I tell people that I love them now. Sometimes the words feel weird and get caught in my throat, but I'm working on that.
Tuesday, July 4, 2017
In-Dependence Day
It's difficult to be the human embodiment of the intersection of conflicting beliefs. I sometimes feel similarly to the people of color voicing their reasons why they don't celebrate the 4th (especially when some jackass reminds me of it), but it's not a nagging presence in my daily life. I come from a military family and consider myself a patriot at heart. My mother didn't like black people, but her desire to become a US citizen was stronger than her racism. Luckily, my brother was the meal ticket, and I just came along as a surprise. The way I look at it, everyone has an internal struggle. Mine looks different from yours, but it's not any more or less valid. I personally don't believe any of us (regardless of race/gender) really understands what freedom truly is until we experience life without it. How can a person really "feel free"? I can walk outside at night alone. My parents couldn't do that. I can go to college anywhere. They couldn't do that either. There is a long list of privileges I have that they did not, but I don't "feel free". I don't even know what that means because practically every aspect of American life is based on programming from education, advertising/media and religion. Still, I know that life for billions of people in other countries is far far worse. In fact, there are people in this country who would happily trade places with me.

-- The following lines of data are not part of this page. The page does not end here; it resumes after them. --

(* ===== verification/Trigger.v ===== *)
(** A period of the trigger thread, against the interface of server selection: it asks for a
    server only for chunks that are unmapped, and keeps the invariant of the client. *)

From Stdlib Require Import ZArith Lia.
From stdpp Require Import base tactics list numbers option.
From S2P Require Import Prelude Types ByteOrder Bitmap CtxPool Stackbd Request Views ChunkMap.
From S2P Require Import MapInv World Transfer Servers Pages Session Eviction Select.

Section Trigger.
Context `{C : Config}.
Variable submit_queues : Z.
Context (single_chunk_map : IS_session → Z → res IS_session).
Context `{M : !ChunkMapper submit_queues single_chunk_map}.

Lemma remaps_settled s gb s' : settled s → remaps s gb s' → settled s'.
Proof.
  intros Hs [Ho Hc _] k Hk. destruct (decide (k = gb)) as [->|Hne]; [by apply Hc|].
  destruct (Ho k Hne) as [E1 E2]. rewrite E1 in Hk. destruct (Hs k Hk) as [? ?].
  split; congruence.
Qed.

(** The mapper keeps the invariant of the client. *)
Lemma mapper_client s gb : client_inv submit_queues s → unmapped s gb →
  ∃ s', single_chunk_map s gb = Ok s' ∧ client_inv submit_queues s' ∧ remaps s gb s'.
Proof.
  intros [Hi Hs Hset Hops Hon] Hu. destruct (mapper_ok s gb Hi Hs Hu) as (s' & E & Hi' & Hs' & Hr).
  exists s'. split_and!; try done. destruct (rm_rest _ _ _ Hr) as [Hp Hon' _ _ _].
  split; [done | done | by eapply remaps_settled | by eapply keeps_ops | auto].
Qed.

(** The counters of a client are its own. *)
Lemma client_ops s wo ro lo : client_inv submit_queues s →
  len wo = STACKBD_SIZE_G → len ro = STACKBD_SIZE_G → len lo = STACKBD_SIZE_G →
  client_inv submit_queues (s <| write_ops := wo |> <| read_ops := ro |> <| last_ops := lo |>).
Proof.
  intros [Hi Hs Hset Hops Hon] Hw Hr Hl.
  split; [by apply (map_inv_ext s) | by apply (servers_ext _ s) | exact Hset | done | exact Hon].
Qed.

Lemma trigger_chunk_ok i s w r last : client_inv submit_queues s →
  zget (write_ops s) i = Some w → zget (read_ops s) i = Some r → zget (last_ops s) i = Some last →
  ∃ s', trigger_chunk single_chunk_map i s = Ok s' ∧ client_inv submit_queues s' ∧
    keeps_pages nobody s s' ∧ w_weight s' = w_weight s ∧ cur_weight s' = cur_weight s ∧
    write_ops s' = zset (write_ops s) i 0 ∧ read_ops s' = zset (read_ops s) i 0 ∧
    last_ops s' = zset (last_ops s) i (filtered_ops s w r last).
Proof.
  intros Hci Ew Er El. destruct (ci_ops _ _ Hci) as [Hw Hr Hl]. unfold trigger_chunk.
  pose proof (zget_Some_range _ _ _ Ew) as Hi. rewrite Hw in Hi.
  rewrite (rd_ok _ _ _ Ew), (rd_ok _ _ _ Er). cbn [res_bind].
  rewrite wr_ok by lia. cbn [res_bind]. rewrite wr_ok by lia. cbn [res_bind].
  rewrite (rd_ok _ _ _ El). cbn [res_bind]. rewrite wr_ok by lia. cbn [res_bind].
  set (s1 := s <| write_ops := _ |> <| read_ops := _ |> <| last_ops := _ |>).
  assert (client_inv submit_queues s1) as Hci1 by (apply client_ops; rewrite ?len_zset; done).
  assert (keeps_pages nobody s s1) as Hk1 by (apply keeps_same; try done; apply len_zset).
  destruct (_ <? _); [|by exists s1]. destruct (_ =? TRIGGER_ON); [|by exists s1].
  destruct (zget_is_Some (cb_index_map s1) i) as [cb Hcb]; [rewrite (mi_index _ (ci_map _ _ Hci1)); lia|].
  rewrite (rd_ok _ _ _ Hcb). cbn [res_bind]. destruct (Z.eqb_spec cb NO_CB_MAPPED) as [->|]; [|by exists s1].
  destruct (mapper_client s1 i Hci1) as (s2 & -> & Hci2 & Hrm); [by apply (ci_settled _ _ Hci1)|].
  destruct (rm_rest _ _ _ Hrm) as [Hp _ _ (E1 & E2 & E3) (E4 & E5)].
  exists s2. split_and!; try done; [by transitivity s1 | congruence..].
Qed.

(** The first [n] chunks are filtered, the others not yet. *)
Record filtered_upto (s : IS_session) (n : Z) (s' : IS_session) : Prop := {
  fu_w : w_weight s' = w_weight s;
  fu_cur : cur_weight s' = cur_weight s;
  fu_rest : ∀ i, n ≤ i → zget (write_ops s') i = zget (write_ops s) i ∧
    zget (read_ops s') i = zget (read_ops s) i ∧ zget (last_ops s') i = zget (last_ops s) i;
  fu_done : ∀ i w r last, 0 ≤ i < n → zget (write_ops s) i = Some w → zget (read_ops s) i = Some r →
    zget (last_ops s) i = Some last →
    zget (write_ops s') i = Some 0 ∧ zget (read_ops s') i = Some 0 ∧
    zget (last_ops s') i = Some (filtered_ops s w r last);
}.

Lemma filtered_next s n s1 s2 w r last : filtered_upto s n s1 → 
  zget (write_ops s1) n = Some w → zget (read_ops s1) n = Some r → zget (last_ops s1) n = Some last →
  w_weight s2 = w_weight s1 ∧ cur_weight s2 = cur_weight s1 ∧
    write_ops s2 = zset (write_ops s1) n 0 ∧ read_ops s2 = zset (read_ops s1) n 0 ∧
    last_ops s2 = zset (last_ops s1) n (filtered_ops s1 w r last) →
  filtered_upto s (n + 1) s2.
Proof.
  intros [F1 F2 F3 F4] Hw Hr Hl (E1 & E2 & E3 & E4 & E5). split; [congruence..| |].
  - intros i Hi. rewrite E3, E4, E5, !zget_zset_ne by lia. apply F3. lia.
  - intros i w0 r0 l0 Hi Hw0 Hr0 Hl0. rewrite E3, E4, E5. destruct (decide (i = n)) as [->|Hne].
    + destruct (F3 n) as (G1 & G2 & G3); [lia|]. rewrite G1 in Hw. rewrite G2 in Hr. rewrite G3 in Hl.
      simplify_eq. rewrite !zget_zset_eq by (eapply zget_Some_range; rewrite ?G1, ?G2, ?G3; done).
      unfold filtered_ops. by rewrite F1, F2.
    + rewrite !zget_zset_ne by done. apply F4; [lia | done..].
Qed.

Lemma trigger_period_ok s : client_inv submit_queues s →
  ∃ s', trigger_period single_chunk_map s = Ok s' ∧ client_inv submit_queues s' ∧
    keeps_pages nobody s s' ∧
    ∀ i w r last, zget (write_ops s) i = Some w → zget (read_ops s) i = Some r →
      zget (last_ops s) i = Some last →
      zget (write_ops s') i = Some 0 ∧ zget (read_ops s') i = Some 0 ∧
      zget (last_ops s') i = Some (filtered_ops s w r last).
Proof.
  intros Hci. pose proof stackbd_size_pos.
  destruct (for_upto_inv (λ n s', client_inv submit_queues s' ∧ keeps_pages nobody s s' ∧
      filtered_upto s n s') (trigger_chunk single_chunk_map) STACKBD_SIZE_G s)
    as (s' & E & H1 & H2 & [_ _ _ H3]); [lia | split_and!; [done..|] | |].
  { split; try done. lia. }
  2:{ exists s'. split_and!; try done. intros i w r last Hw. apply H3; [|done].
      apply zget_Some_range in Hw. by rewrite <- (ow_write _ (ci_ops _ _ Hci)). }
  intros i s1 Hi (H1 & H2 & H3). destruct (ci_ops _ _ H1) as [Hw Hr Hl].
  destruct (zget_is_Some (write_ops s1) i) as [w Ew]; [lia|].
  destruct (zget_is_Some (read_ops s1) i) as [r Er]; [lia|].
  destruct (zget_is_Some (last_ops s1) i) as [last El]; [lia|].
  destruct (trigger_chunk_ok i s1 w r last H1 Ew Er El) as (s2 & E & Hc2 & Hk2 & Hf2).
  exists s2. split_and!; [done | done | by transitivity s1|]. by eapply (filtered_next s i s1 s2).
Qed.

Lemma trigger_client s s' : client_inv submit_queues s → trigger_period single_chunk_map s = Ok s' →
  client_inv submit_queues s' ∧ keeps_pages nobody s s'.
Proof.
  intros Hci H. destruct (trigger_period_ok s Hci) as (s2 & E & H1 & H2 & _).
  rewrite H in E. by injection E as <-.
Qed.

End Trigger.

Equality, on the other hand, clearly hasn't been achieved yet. So many who have privilege aren't ready to give it up. Some can't even see that the privilege is what they're really fighting for; they just know that it feels like something is being taken away, and they think they need someone to blame. In my opinion, it's more of an issue of maturity, not race, not status. Those who hold themselves accountable as citizens for the way our country evolves will be the first to extend the olive branch, no matter how uncomfortable it feels, because it is for the good of all. Those who want to be selfish, stubborn, ignorant and afraid will do their best to stand in the way. Sometimes their best is name-calling. That only speaks to their ignorance. The worst offenders are those who say they want equality but lower themselves to the same petty tactics as the incompetent. I don't understand why they don't see that they're hurting their own cause.